(** C3: a collection opens again.  Take any state that a process reaches by
    creating a collection, writing batches, flushing, rewriting, publishing
    schemas or index snapshots, compacting, pruning, and restarting after crashes
    at any point of these, provided that every publication that went on had
    synchronized the directory of [CURRENT]; all other system calls may answer
    anything, writes may run under any contexts and maintenance under a live one,
    and an opening that succeeds may have met any outcome of its own.
    There the document count is the number of live keys, and a crash leaves a disk
    that opens, for writing and when the calls of opening succeed, to a state
    that is again such - with the same contents if the log was synchronized. *)
Theorem reachable_collections_reopen c d :
  reachable_synced c d -> log_room c 0 ->
  DocumentCount c = Z.of_nat (size (contents (abs (c_manager c)))) /\
  forall d' options, disk_crash (with_log c d) d' -> opt_ReadOnly options = false ->
    exists c2, opens_to options d' c2 /\ reachable_synced c2 d' /\
      (w_dirtyRecords (c_wal c) = 0 -> w_poisoned (c_wal c) = None ->
         contents (abs (c_manager c2)) = contents (abs (c_manager c))).
Proof.
  intros Hr Hroom. destruct (reachable_inv c d Hr) as (base & ops & lost & Hinv). split; [by eapply store_count|].
  pose proof Hroom as Hb. unfold log_room in Hb. rewrite (store_lsn _ _ _ _ _ Hinv) in Hb. assert (zlen ops + 2 < u64_max) as Hb' by lia.
  intros d' options Hc Hro. destruct (store_crash c d base ops lost d' options Hinv Hb' Hc Hro) as (c2 & k & Ho & _).
  exists c2. split; [done|]. split; [destruct Hr as [o Hr]; exists None; by eapply ReachCrash|]. intros Hd Hp.
  destruct (store_synced_crash c d base ops lost d' options Hinv Hb' Hc Hro Hd Hp) as (c3 & Ho' & _ & HC).
  rewrite Ho in Ho'. by injection Ho' as <-.
Qed.

(** C1: acknowledged writes survive.  Take a collection that was reached with the
    directory of [CURRENT] synchronized by every publication that went on - its
    creation, flushes, rewrites, schema and index publications and compactions;
    without this the statement fails, see [unsynchronized_flush_loses_writes].
    When its log is synchronized after every record, run any calls, under any
    contexts and outcomes of the log's I/O, and crash.  The disk opens to exactly
    the contents that the acknowledged calls produced, or to these changed by one
    more call that had reported an error. *)
Theorem collection_writes_survive_crash c p d (calls : list (context * wal_io * ecall)) e results d' options :
  reachable_synced c d -> log_room c (zlen calls + 1) -> c_engine c = Some p -> w_SyncEvery (c_wal c) = 1 ->
  w_dirtyRecords (c_wal c) = 0 -> w_poisoned (c_wal c) = None ->
  run_calls calls (store_engine c p) = (e, results) ->
  disk_crash (with_log (c_set_engine c e) d) d' -> opt_ReadOnly options = false ->
  exists c2, opens_to options d' c2 /\
    let kept := calls_apply (acknowledged results) (contents (abs (c_manager c))) in
    (contents (abs (c_manager c2)) = kept \/
     exists call err, (call, Some err) ∈ results /\ contents (abs (c_manager c2)) = call_apply call kept).
Proof.
  intros Hr Hroom Hp Hse Hd Hpo Hrun Hc Hro. destruct (reachable_inv c d Hr) as (base & ops0 & lost & Hinv).
  assert (lost = None) as -> by by eapply store_not_lost.
  unfold log_room in Hroom. rewrite (store_lsn _ _ _ _ _ Hinv) in Hroom. pose proof (zlen_nonneg calls) as Hz.
  destruct (sv_engine _ _ _ _ _ Hinv) as (p' & Hp' & _ & He0). assert (p' = p) as -> by congruence.
  assert (synced_run base ops0 e results) as (ops & lost & new & rest & He & Hall & Hnew & Hse' & Hdur & Hlen & Hrest).
  { apply (synced_run_calls store_reliable base ops0 calls (store_engine c p) [] e results); [|rewrite zlen_nil; lia|done].
    exists ops0, None, [], []. cbn [option_list app acknowledged omap list_omap store_engine e_wal]. rewrite Hd, !app_nil_r.
    split; [done|]. split; [done|]. split; [constructor|]. split; [done|]. change (zlen []) with 0. split; [lia|]. split; [lia|by left]. }
  assert (length results = length calls) as Hlr by by eapply run_calls_length.
  assert (zlen ops + 2 < u64_max) as Hb by (unfold zlen in *; lia).
  pose proof (store_set_engine c d base ops0 None ops lost e Hinv He) as Hinv1.
  destruct (store_crash (c_set_engine c e) d base ops lost d' options Hinv1 Hb Hc Hro) as (c2 & k & Ho & Hinv2 & _ & _ & _ & Hk).
  exists c2. split; [done|]. destruct (sv_engine _ _ _ _ _ Hinv2) as (p2 & _ & _ & He2).
  by apply (recovered_contents base ops0 (store_engine c p) e (store_engine c2 p2) ops lost new rest results k None).
Qed.

(** C2: a flush loses nothing.  On a collection whose earlier publications were
    synchronized, whatever the system calls of [Flush] answer and
    wherever a crash strikes once it has synchronized the log, the disk opens to
    the contents the collection had, and the contents in memory stay.  When it
    commits it leaves an empty write segment and an empty log; when it does not,
    and reports no error, there was nothing to flush. *)
Theorem flush_crash_safe io c d tr d' c' err :
  reachable_synced c d -> log_room c 0 -> Flush dir CtxLive io c d = (tr, (d', (c', err))) ->
  let C := contents (abs (c_manager c)) in
  (forall dd d2 options, dd ∈ tr -> disk_crash dd d2 -> opt_ReadOnly options = false ->
     exists c2, opens_to options d2 c2 /\ reachable_synced c2 d2 /\ contents (abs (c_manager c2)) = C) /\
  match last tr with Some dd => d' = dd | None => d' = d end /\
  contents (abs (c_manager c')) = C /\
  if committed c c'
  then (exists next, sg_writing (c_manager c') = Some next /\ ws_docs next = []) /\ HasRecords (c_wal c') = false
  else err = None -> tr = [] /\ (exists w, sg_writing (c_manager c) = Some w /\ ws_docs w = []) /\ HasRecords (c_wal c) = false.
Proof.
  intros Hr Hroom H C. destruct (reachable_inv c d Hr) as (base & ops & lost & Hinv).
  pose proof Hroom as Hb. unfold log_room in Hb. rewrite (store_lsn _ _ _ _ _ Hinv) in Hb. assert (zlen ops + 2 < u64_max) as Hb' by lia.
  destruct (Flush_spec io c d base ops lost tr d' c' err Hinv Hb' H) as [Hsafe Hlast HC Hcom _ _ Href].
  split; [|split; [done|split; [done|]]].
  - intros dd d2 options Hdd. apply (safe_reopens (MFlush io) c d tr (d', c') dd (fun X => X = C)); [done|done|done| |done|by apply Hsafe].
    cbn [run_maintenance]. by rewrite H.
  - destruct (committed c c'); [destruct (Hcom eq_refl) as (_ & ? & ? & _); done|]. intros He.
    destruct (Href eq_refl) as [_ Hn]. destruct (Hn He) as (? & ? & ->). split; [done|]. split; [done|].
    unfold HasRecords. rewrite (store_lsn _ _ _ _ _ Hinv). done.
Qed.

(** C35: the condition on publications is needed.  When the directory of [CURRENT]
    could not be synchronized after a flush has replaced it, the handle is not
    poisoned and goes on: later writes are acknowledged, seen in memory and, with
    a sync per record, synchronized - in the new log.  A crash in which the
    directory falls back to its durable entries opens the old checkpoint with the
    old log: to the contents before the flush, with every later write lost. *)
Theorem unsynchronized_flush_loses_writes io c d tr d' c' err :
  reachable_synced c d -> log_room c 0 -> Flush dir CtxLive io c d = (tr, (d', (c', err))) ->
  committed c c' = true -> po_sync2 (fo_publish io) <> None ->
  let C := contents (abs (c_manager c)) in
  requireWritableLocked c' = None /\ c_engine c' = Some None /\
  forall calls e results, zlen calls + 2 < u64_max -> run_calls calls (store_engine c' None) = (e, results) ->
    Forall (fun r => r.2 = None) results ->
    contents (abs (e_manager e)) = calls_apply (acknowledged results) C /\
    (w_SyncEvery (c_wal c) = 1 -> w_dirtyRecords (e_wal e) = 0) /\
    forall d2 options, disk_crash (with_log (c_set_engine c' e) d') d2 -> dk_root d2 = settled (ds_durable (dk_root d')) ->
      opt_ReadOnly options = false -> exists c2, opens_to options d2 c2 /\ contents (abs (c_manager c2)) = C.
Proof.
  intros Hr Hroom H Hc Hs C. destruct (reachable_inv c d Hr) as (base & ops & lost & Hinv).
  unfold log_room in Hroom. rewrite (store_lsn _ _ _ _ _ Hinv) in Hroom.
  destruct (Flush_spec io c d base ops lost tr d' c' err Hinv ltac:(lia) H) as [_ _ HC _ Hun _ _].
  destruct (Hun Hc Hs) as (H1 & H2 & He & Hse & Hd & Hrev). split; [done|]. split; [done|]. intros calls e results Hn Hrun Hall.
  destruct (run_calls_acknowledged _ calls _ _ [] None results store_reliable He Hn Hrun Hall) as [Hmem Hdirty].
  cbn [store_engine e_manager e_wal] in Hmem, Hdirty. rewrite HC, Hse, Hd in *. split; [done|]. split; [auto|].
  intros d2 options Hcr Hroot Hro. destruct (Hrev (w_file (e_wal e)) d2 options Hcr Hroot Hro) as (c2 & _ & _ & Ho & _ & HC2).
  by exists c2.
Qed.

(** C4: creation is atomic.  In a directory without a collection, whatever the
    system calls answer and wherever a crash strikes, there is afterwards either
    no collection or an empty one that opens; an error without a store means
    there is none, and a store whose [CURRENT] was synchronized is empty and
    opens after every crash. *)
Theorem create_collection_crash_safe io schema options d tr d' res err :
  pub_state (dk_root d) None [] -> schema_nested schema -> is_u64 (opt_SegmentMaxDocuments options) ->
  CreateCollection dir CtxLive io schema options d = (tr, (d', (res, err))) ->
  (forall dd, dd ∈ d' :: tr -> safe_or_absent dd ∅) /\
  match res with
  | None => err <> None /\ pub_state (dk_root d') None []
  | Some c => contents (abs (c_manager c)) = ∅ /\ w_SyncEvery (c_wal c) = opt_SyncEvery options /\ w_dirtyRecords (c_wal c) = 0 /\
      (po_sync2 (co_publish io) = None -> reachable_synced c d' /\ safe d' ∅)
  end.
Proof.
  intros Hp Hs Hm H. destruct (CreateCollection_spec io schema options d tr d' res err Hp Hs Hm H) as [H1 H2].
  split; [done|]. destruct res as [c|]; [|done]. destruct H2 as (H2 & H3 & H4 & H5). do 3 (split; [done|]). intros Hpo.
  split; [by eapply reach_create|by apply H5].
Qed.

(** What a closed handle refuses: every write, the maintenance calls and a new
    compaction or its commit, which change nothing, and every reading of
    documents. *)
Record refuses c : Prop := {
  rf_writes : forall isnil polls ios b, run_batch isnil polls ios b c = (c, ([], Some ErrCollectionClosed));
  rf_flush : forall io d, Flush dir CtxLive io c d = ([], (d, (c, Some ErrCollectionClosed)));
  rf_rewrite : forall io schema documents d, exists e,
    RewriteDocuments dir go_range CtxLive io schema documents c d = ([], (d, (c, (false, Some e))));
  rf_publish : forall io p d, exists e, run_publication io p c d = ([], (d, (c, (false, Some e))));
  rf_prune : forall io d, PruneObsoleteArtifacts CtxLive io c d = ([], (d, Some ErrCollectionClosed));
  rf_begin : BeginCompaction CtxLive c = Fail ErrCollectionClosed;
  rf_commit : forall io indexes p d, exists e, Commit CtxLive io indexes p c d = ([], (d, (c, (p, (false, Some e)))));
  rf_fetch : forall isnil polls keys, store_Fetch isnil polls keys c = ([], Some ErrCollectionClosed);
  rf_live : forall ctx, store_LiveDocuments ctx c = Fail ErrCollectionClosed;
  rf_keys : forall ctx, store_LiveDocumentPrimaryKeys go_range ctx c = Fail ErrCollectionClosed;
  rf_snapshots : SegmentSnapshots CtxLive c = Fail ErrCollectionClosed;
  rf_visit : forall (X : Type) select visit (x : X), VisitSelectedSegmentSnapshots CtxLive select visit c x = Fail ErrCollectionClosed;
  rf_optimize : OptimizationNeeded CtxLive c = Fail ErrCollectionClosed
}.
******
**What needs to be done**
Begin at the line above that has "intros d' options" and stop after the line that has "assert (synced_run base", copying each line exactly and adding nothing else.

**Task result**
  intros d' options Hc Hro. destruct (store_crash c d base ops lost d' options Hinv Hb' Hc Hro) as (c2 & k & Ho & _).
  exists c2. split; [done|]. split; [destruct Hr as [o Hr]; exists None; by eapply ReachCrash|]. intros Hd Hp.
  destruct (store_synced_crash c d base ops lost d' options Hinv Hb' Hc Hro Hd Hp) as (c3 & Ho' & _ & HC).
  rewrite Ho in Ho'. by injection Ho' as <-.
Qed.

(** C1: acknowledged writes survive.  Take a collection that was reached with the
    directory of [CURRENT] synchronized by every publication that went on - its
    creation, flushes, rewrites, schema and index publications and compactions;
    without this the statement fails, see [unsynchronized_flush_loses_writes].
    When its log is synchronized after every record, run any calls, under any
    contexts and outcomes of the log's I/O, and crash.  The disk opens to exactly
    the contents that the acknowledged calls produced, or to these changed by one
    more call that had reported an error. *)
Theorem collection_writes_survive_crash c p d (calls : list (context * wal_io * ecall)) e results d' options :
  reachable_synced c d -> log_room c (zlen calls + 1) -> c_engine c = Some p -> w_SyncEvery (c_wal c) = 1 ->
  w_dirtyRecords (c_wal c) = 0 -> w_poisoned (c_wal c) = None ->
  run_calls calls (store_engine c p) = (e, results) ->
  disk_crash (with_log (c_set_engine c e) d) d' -> opt_ReadOnly options = false ->
  exists c2, opens_to options d' c2 /\
    let kept := calls_apply (acknowledged results) (contents (abs (c_manager c))) in
    (contents (abs (c_manager c2)) = kept \/
     exists call err, (call, Some err) ∈ results /\ contents (abs (c_manager c2)) = call_apply call kept).
Proof.
  intros Hr Hroom Hp Hse Hd Hpo Hrun Hc Hro. destruct (reachable_inv c d Hr) as (base & ops0 & lost & Hinv).
  assert (lost = None) as -> by by eapply store_not_lost.
  unfold log_room in Hroom. rewrite (store_lsn _ _ _ _ _ Hinv) in Hroom. pose proof (zlen_nonneg calls) as Hz.
  destruct (sv_engine _ _ _ _ _ Hinv) as (p' & Hp' & _ & He0). assert (p' = p) as -> by congruence.
  assert (synced_run base ops0 e results) as (ops & lost & new & rest & He & Hall & Hnew & Hse' & Hdur & Hlen & Hrest).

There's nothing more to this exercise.